Сегодняшние жители Запада, как кажется с первого взгляда, удовлетворили практически все свои потребности. Самые бедные 10 процентов, несомненно, с этим не согласятся, но не стоит и говорить, что самые бедные 10 процентов будут существовать в любой популяции, и они всегда будут чувствовать себя обделенными. Но даже эта сегодняшняя относительная бедность выглядит невероятно привилегированной в сравнении с беднейшими 10 процентами в 1900 г. Несправедливость и неравенство, сохраняющиеся сегодня, – это побочные продукты систем, с помощью которых мы удовлетворили потребности большинства населения. Но что дальше? Если столько социальных факторов дошли до апогея своих «кривых цивилизации» к 2000 г., останется ли XX в. столетием величайших перемен?
Этот вопрос похож на тот, что поставил историк Фрэнсис Фукуяма в книге «Конец истории и последний человек» (1992). Еще со времен эпохи Просвещения различные историки, экономисты и философы заявляли, что однажды общество добьется такой степени прогресса, после которой ему будет уже больше некуда развиваться. Рано или поздно все примут для себя наилучшую форму общества, будь то либеральная демократия или социалистическое государство, после чего политическое развитие мира замедлится и остановится. Этот прогресс от охоты и собирательства к последнему состоянию общества, которое, как считал Фукуяма, будет либеральной демократией, называется универсальной историей. По словам Фукуямы, даже после окончания универсальной истории все равно сохранится история событийная. Будут по-прежнему идти войны. Болезни и изобретения по-прежнему будут терзать человечество и помогать ему, но это – всего лишь небольшие волны в спокойном море. С политической точки зрения мир доберется до идеального, неизменного состояния. Все люди получат доступ к пище, образованию и здравоохранению. С идеологической точки зрения ни у кого не будет причины уходить в оппозицию правительству, при котором страна процветает. Фукуяма считал, что падение Берлинской стены 9 ноября 1989 г. означает, что западный либерализм – это политическая парадигма, которая победит все остальные, и написал «Конец истории», чтобы поддержать эту идею.

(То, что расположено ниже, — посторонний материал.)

(** C8: when the engine raises a RuntimeError on a call the adapter makes,
    the adapter raises a RuntimeError whose message says that phonemizing
    failed, asks to ensure espeak-ng is installed and names the language
    code, and whose cause is the engine's exception; it returns nothing. *)
Theorem engine_failure_is_wrapped (text code : str) (exc : exn) :
  str_strip text <> [] ->
  phonemize text code (py "espeak") true true true _PUNCTUATION = Raise exc ->
  is_RuntimeError exc = true ->
  exists err,
    snd (_phonemize_text text code) = Raise err
    /\ exn_type err = RuntimeError
    /\ exn_msg err
       = py "Failed to phonemize text. Ensure espeak-ng is installed and the language '"
           ++ code ++ py "' is supported."
    /\ exn_cause err = Some exc.
Proof.
  intros Hs He Hr. rewrite (_phonemize_text_spoken text code Hs), He, Hr.
  eexists. repeat split.
Qed.

(** C4: in a run that returns, the language field is the language override
    if one is given, else the detected language if there is one, else the
    empty string; the ipa_language field is the ipa_language override if
    one is given, else the resolver's answer for the language field; every
    call to the phonemization engine carries the ipa_language field.  A
    language code is never empty: an override or a detected language is
    given when it is a non-empty string.  With no overrides and "en"
    detected, the fields are "en" and "en-us". *)
Theorem language_fields_follow_overrides (tr : list call)
    (r : TranscriptionResult) :
  transcribe_audio_to_ipa path size lang ipa_lang device ctype vad
  = (tr, Return r) ->
  exists it info,
    recognise path size lang device ctype vad = Return (it, info)
    /\ (forall l, lang = Some l -> l <> [] -> language r = l)
    /\ (opt_bool lang = false ->
        forall d, info_language info = Some d -> d <> [] -> language r = d)
    /\ (opt_bool lang = false -> opt_bool (info_language info) = false ->
        language r = [])
    /\ (lang <> Some [] ->
        language r = language_if_given lang (info_language info))
    /\ (forall c, ipa_lang = Some c -> c <> [] -> ipa_language r = c)
    /\ (opt_bool ipa_lang = false ->
        ipa_language r = _resolve_espeak_language (Some (language r)))
    /\ (ipa_lang <> Some [] ->
        ipa_language r = ipa_language_if_given ipa_lang (language r))
    /\ Forall (phonemizes_in (ipa_language r)) tr
    /\ (lang = None -> ipa_lang = None ->
        info_language info = Some (py "en") ->
        language r = py "en" /\ ipa_language r = py "en-us").
Proof.
  intros (it & info & parts & tl & tp & _ & Hrec & Hloop & Hipa & -> & _ & _
          & Hlang & Hcode & _)%transcribe_audio_to_ipa_Return.
  exists it, info. split; [exact Hrec|].
  assert (Htrace : Forall (phonemizes_in (ipa_language r))
            (Call_WhisperModel size device (selected_compute_type device ctype)
             :: Call_transcribe (Path_str (Path_ path)) lang 1 1 vad float_0_0
             :: (if opt_bool ipa_lang then []
                 else [Call_resolve (Some (language r))]) ++ tl ++ tp)).
  { constructor; [exact I|]. constructor; [exact I|].
    apply Forall_app. split; [destruct (opt_bool ipa_lang); repeat constructor|].
    apply Forall_app. split.
    - pose proof (for_segment_in_trace it (ipa_language r) [] []) as Ht.
      rewrite Hloop in Ht. eapply Forall_impl; [exact Ht|].
      apply phonemize_call_in_phonemizes_in.
    - destruct (str_bool (text r)).
      + pose proof (_phonemize_text_trace (text r) (ipa_language r)) as Ht.
        rewrite Hipa in Ht. eapply Forall_impl; [exact Ht|].
        apply phonemize_call_in_phonemizes_in.
      + injection Hipa as <- _. constructor. }
  clear Hloop Hipa. repeat apply conj.
  - intros l -> Hl%str_bool_true. rewrite Hlang. simpl. rewrite Hl.
    reflexivity.
  - intros Hn d Hd Hne%str_bool_true. rewrite Hlang, Hd.
    destruct lang as [[|a l]|]; simpl in *; try discriminate;
      rewrite Hne; reflexivity.
  - intros Hn Hd. rewrite Hlang.
    destruct lang as [[|a l]|]; simpl in *; try discriminate;
      destruct (info_language info) as [[|b d]|]; simpl in *;
      try discriminate; reflexivity.
  - intros Hn. rewrite Hlang. destruct lang as [[|a l]|]; simpl; try congruence.
    destruct (info_language info) as [[|b d]|]; reflexivity.
  - intros c -> Hc%str_bool_true. rewrite Hcode. simpl. rewrite Hc.
    reflexivity.
  - intros Hn. rewrite Hcode, Hn. reflexivity.
  - intros Hn. rewrite Hcode.
    destruct ipa_lang as [[|a c]|]; simpl; congruence.
  - exact Htrace.
  - intros Hl -> Hd. rewrite Hcode, Hlang, Hl, Hd.
    cbn [opt_bool str_or str_bool py]. split; [reflexivity|].
    rewrite resolve_ascii by reflexivity. vm_compute. reflexivity.
Qed.
End PipelineTheorems.

(** C6: in a run that returns, the ipa field is what the adapter, hence the
    engine, gives for the text field and the ipa_language field when the
    text is not empty, and is the empty string when the text is empty; and
    there is a run whose ipa field is neither the concatenation nor the
    space-joined sequence of its segments' ipa values. *)
Theorem full_ipa_phonemizes_full_text :
  (forall (U : Unicode) (P : Platform) (E : Engines) (path : Path + str)
          (size : str) (lang ipa_lang : option str) (device : str)
          (ctype : option str) (vad : bool) (tr : list call)
          (r : TranscriptionResult),
      transcribe_audio_to_ipa path size lang ipa_lang device ctype vad
      = (tr, Return r) ->
      (text r <> [] ->
       snd (_phonemize_text (text r) (ipa_language r)) = Return (ipa r)
       /\ phonemize (text r) (ipa_language r) (py "espeak") true true true
            _PUNCTUATION = Return (ipa r))
      /\ (text r = [] -> ipa r = []))
  /\ (exists (U : Unicode) (P : Platform) (E : Engines) (path : Path + str)
             (size : str) (lang ipa_lang : option str) (device : str)
             (ctype : option str) (vad : bool) (tr : list call)
             (r : TranscriptionResult),
         transcribe_audio_to_ipa path size lang ipa_lang device ctype vad
         = (tr, Return r)
         /\ ipa r <> concat (List.map sr_ipa (segments r))
         /\ ipa r <> str_join (py " ") (List.map sr_ipa (segments r))).
Proof.
  split.
  - intros U P E path size lang ipa_lang device ctype vad tr r
      (it & info & parts & tl & tp & _ & _ & _ & Hipa & _ & _ & Htext
       & _)%transcribe_audio_to_ipa_Return.
    split.
    + intros Hne. pose proof Hne as Hb%str_bool_true. rewrite Hb in Hipa.
      split; [rewrite Hipa; reflexivity|].
      rewrite _phonemize_text_spoken in Hipa
        by (rewrite Htext, str_strip_idem, <- Htext; exact Hne).
      destruct (phonemize _ _ _ _ _ _ _) as [s|exc]; [congruence|].
      destruct (is_RuntimeError exc); discriminate.
    + intros He. rewrite He in Hipa. simpl in Hipa. unfold ret in Hipa.
      congruence.
  - exists ascii_unicode, demo_platform, (demo_engines demo_hi_there slashes),
      (inr (py "audio.wav")), (py "small"), None, None, (py "cpu"), None, true.
    eexists _, _. split; [reflexivity|]. split; vm_compute; discriminate.
Qed.

(** ** The theorems on concrete runs *)

Lemma resolve_table_and_default_witness :
  _ESPEAK_LANG_MAP !! py "fr" = Some (py "fr-fr")
  /\ @_resolve_espeak_language ascii_unicode (Some (py "fr")) = py "fr-fr".
Proof.
  split; [vm_compute; reflexivity|].
  apply (proj1 (@resolve_table_and_default ascii_unicode)).
  vm_compute. reflexivity.
Defined.

Lemma resolve_normalises_then_falls_back_witness :
  py "DE_at" <> []
  /\ @_resolve_espeak_language ascii_unicode (Some (py "DE_at")) = py "de".
Proof.
  split; [discriminate|].
  destruct (proj1 (@resolve_normalises_then_falls_back ascii_unicode)
              (py "DE_at") (py "de-at")) as (_ & _ & Hn);
    [discriminate | vm_compute; reflexivity |].
  destruct Hn as (_ & _ & Hbase & _); [discriminate|].
  apply (Hbase (py "de") (py "at") (py "de")).
  - vm_compute. reflexivity.
  - reflexivity.
  - vm_compute. intros [E|[E|[]]]; discriminate E.
  - vm_compute. reflexivity.
Defined.

(** C2 as it is worded fails on a hint of white space: the normalised code
    is empty and matches nothing, yet the resolver returns "en-us" and not
    the empty normalised code. *)
Lemma resolve_blank_hint_counterexample :
  py " " <> []
  /\ @_normalise_lang_code ascii_unicode (Some (py " ")) = Some []
  /\ _ESPEAK_LANG_MAP !! ([] : str) = None
  /\ @resolve_without_empty_guard ascii_unicode (py " ") = []
  /\ @_resolve_espeak_language ascii_unicode (Some (py " ")) = py "en-us"
  /\ @_resolve_espeak_language ascii_unicode (Some (py " "))
     <> @resolve_without_empty_guard ascii_unicode (py " ").
Proof.
  repeat apply conj; try (vm_compute; reflexivity); vm_compute; discriminate.
Qed.

Lemma segments_kept_in_order_witness :
  exists tr r,
    demo_run (demo_engines demo_hi_there slashes) "audio.wav" None None
    = (tr, Return r)
    /\ List.map sr_text (segments r) = [py "Hi"; py "there"]
    /\ text r = py "Hi there".
Proof.
  destruct (demo_run (demo_engines demo_hi_there slashes) "audio.wav" None None)
    as [tr [r|e]] eqn:Hrun; [|vm_compute in Hrun; discriminate Hrun].
  exists tr, r. split; [reflexivity|].
  destruct (segments_kept_in_order _ _ _ _ _ _ _ tr r Hrun)
    as (it & info & Hrec & _ & Hsegs & Htext & _).
  injection Hrec as <- _. rewrite Hsegs, Htext. split; reflexivity.
Defined.

Lemma missing_audio_raises_before_recognizer_witness :
  @Path_exists demo_platform (py "missing.wav") = false
  /\ demo_run (demo_engines demo_hello slashes) "missing.wav" None None
     = ([], Raise (Exception FileNotFoundError
                     (py "Audio file not found: missing.wav") None)).
Proof.
  split; [reflexivity|].
  apply (@missing_audio_raises_before_recognizer ascii_unicode demo_platform
           (demo_engines demo_hello slashes) (inr (py "missing.wav"))).
  reflexivity.
Defined.

Lemma blank_text_skips_engine_witness :
  str_strip (py "  ") = []
  /\ @_phonemize_text demo_platform (demo_engines demo_hello no_espeak)
       (py "  ") (py "en-us") = ([], Return []).
Proof.
  split; [reflexivity|]. apply blank_text_skips_engine. reflexivity.
Defined.

Lemma engine_failure_is_wrapped_witness :
  exists err,
    snd (@_phonemize_text demo_platform (demo_engines demo_hello no_espeak)
           (py "Hello") (py "xx")) = Raise err
    /\ exn_type err = RuntimeError
    /\ exn_msg err
       = py "Failed to phonemize text. Ensure espeak-ng is installed and the language 'xx' is supported."
    /\ exn_cause err
       = Some (Exception RuntimeError
                 (py "espeak not installed on your system") None).
Proof.
  apply (@engine_failure_is_wrapped demo_platform
           (demo_engines demo_hello no_espeak) (py "Hello") (py "xx")).
  - vm_compute. discriminate.
  - reflexivity.
  - reflexivity.
Defined.

Lemma language_fields_follow_overrides_witness :
  exists tr r,
    demo_run (demo_engines demo_hello slashes) "audio.wav" None None
    = (tr, Return r)
    /\ language r = py "en" /\ ipa_language r = py "en-us".
Proof.
  destruct (demo_run (demo_engines demo_hello slashes) "audio.wav" None None)
    as [tr [r|e]] eqn:Hrun; [|vm_compute in Hrun; discriminate Hrun].
  exists tr, r. split; [reflexivity|].
  destruct (language_fields_follow_overrides _ _ _ _ _ _ _ tr r Hrun)
    as (it & info & Hrec & _ & _ & _ & _ & _ & _ & _ & _ & Hen).
  injection Hrec as _ <-. apply Hen; reflexivity.
Defined.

Поскольку «кривые цивилизации» указывают на то, что множество благоприятных факторов уже дошли до своей кульминации, вполне резонным будет вывод, что концовка этой книги (а может быть, и она вся) поддерживает концепцию «конца истории». Мы проложили путь к эгалитаристской либеральной демократии, более или менее соответствующей политической модели, которая, как считал Фукуяма, будет принята везде. Как может в любом будущем веке произойти больше перемен? Если вы уже дошли до конца пути, идти дальше некуда. Но, хотя подобный вывод и резонен, он неверен. Подобно Фукуяме и всем известным политическим экономистам до 1945 г. – за исключением одного только Мальтуса, – мы рассматривали лишь одну сторону огромного экономического обмена, который лежит в основе существования человечества: спрос. То есть, проще говоря, мы рассматривали то, что мы хотим: каковы наши потребности, как сделать себя и наши страны богатыми, как распределять богатства, как радовать себя. Но любая экономика состоит не только из спроса, но и из предложения. Фукуяма – равно как и Гегель, Маркс и другие, менее важные герои универсальной истории, – не уделяет внимания этой стороне экономического обмена между человечеством и окружающей средой.